What we have is a list of objects of type Object, we might take them from a cache for example, so we want to iterate over that list with a lambda stream and after mapping an object in every iteration we want to see if attribute of that new class is present in a list of string values that we passed to the method.
2 Answers
Your solution is not optimised. Using List.contains will give you O(n*m) complexity. Use a HashSet instead:
public List<MyClass> getMyClassListByStates(List<String> states) { Set<String> set = new HashSet<>(states); return cache.getCacheByCacheNameList(CacheTypeConstants.MY_CLASS) .stream() .map(MyClass.class::cast) .filter(myc -> set.contains(myc.getState())) .collect(Collectors.toList()); } This will run in O(max(n,m)) time instead of O(n*m).

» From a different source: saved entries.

(* ===== verification/Packet.v ===== *)
(** * Packet: RTP packets and the operations that rewrite them

    The [Packet] of [src/backend/src/rtp/packet.rs]: the parsed values next to
    the serialized bytes, the setters that keep the two in step, encryption in
    place, forwarding ([rewrite]), retransmission ([to_rtx]) and the writer of
    new packets ([with_empty_tag]).  Borrowed and owned packets are the same
    value here; the [borrow], [borrow_mut] and [to_owned] of the source copy
    every field. *)
From S2P Require Import Prelude Common Bytes Srtp RtpHeader.
Import Read Serialize Srtp RtpTypes.

Module Packet.
Import Header(RTP_PAYLOAD_TYPE_OFFSET, RTP_SEQNUM_RANGE, RTP_TIMESTAMP_RANGE, RTP_SSRC_RANGE,
  RTP_EXT_ID_TCC_SEQNUM, HeaderExtensionsProfile, OneByte, TwoByte,
  RTP_ONE_BYTE_EXTENSIONS_PROFILE, RTP_TWO_BYTE_EXTENSIONS_PROFILE).

Record t := mk {
  marker : bool;
  payload_type_in_header : Z;
  ssrc_in_header : Z;
  seqnum_in_header : Z;
  seqnum_in_payload : option Z;
  pending_retransmission : bool;
  timestamp : Z;
  video_rotation : option VideoRotation;
  audio_level : option Z;
  dependency_descriptor : option (DependencyDescriptor.t * range);
  tcc_seqnum : option Z;
  tcc_seqnum_range : option range;
  payload_range_in_header : range;
  encrypted : bool;
  deadline : option Z;
  padding_byte_count : Z;
  serialized : bytes
}.

#[global] Instance t_eta : Settable t := fun p =>
  mk (marker p) (payload_type_in_header p) (ssrc_in_header p) (seqnum_in_header p)
     (seqnum_in_payload p) (pending_retransmission p) (timestamp p) (video_rotation p)
     (audio_level p) (dependency_descriptor p) (tcc_seqnum p) (tcc_seqnum_range p)
     (payload_range_in_header p) (encrypted p) (deadline p) (padding_byte_count p) (serialized p).

Definition new (header : Header.t) (seqnum_in_header : Z) (seqnum_in_payload : option Z)
    (pending_retransmission : bool) (tcc_seqnum : option Z) (encrypted : bool)
    (deadline : option Z) (padding_byte_count : Z) (serialized : bytes) : t :=
  mk (Header.marker header) (Header.payload_type header) (Header.ssrc header) seqnum_in_header
     seqnum_in_payload pending_retransmission (Header.timestamp header)
     (Header.video_rotation header) (Header.audio_level header)
     (Header.dependency_descriptor header) tcc_seqnum (Header.tcc_seqnum_range header)
     (Header.payload_range header) encrypted deadline padding_byte_count serialized.

Definition is_rtx (self : t) : bool :=
  match seqnum_in_payload self with Some _ => true | None => false end.

Definition payload_type (self : t) : Z :=
  if is_rtx self then from_rtx_payload_type (payload_type_in_header self)
  else payload_type_in_header self.

Definition ssrc (self : t) : Z :=
  if is_rtx self then from_rtx_ssrc (ssrc_in_header self) else ssrc_in_header self.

This is my solution to that problem:
public List<MyClass> getMyClassListByStates(List<String> states) { return cache.getCacheByCacheNameList(CacheTypeConstants.MY_CLASS) .stream() .map((myc) -> (MyClass) myc) .filter(myc -> states.contains(myc.getState())) .collect(Collectors.toList()); } If someone has any other way to do it, please be free to comment, thx.
2 Comments
Nikolai Shevchenko
If you want someone to criticize your solution it's better to put it in your Question instead of posting it as an Answer
Zabuzard
Your
states.contains call is expensive. Go Set and it will be faster. Personally, I would prefer a method reference on the cast, so MyClass.class::cast. Also, with Java 16+ you can just use .toList() on the stream directly and do not need .collect(Collectors.toList()) anymore.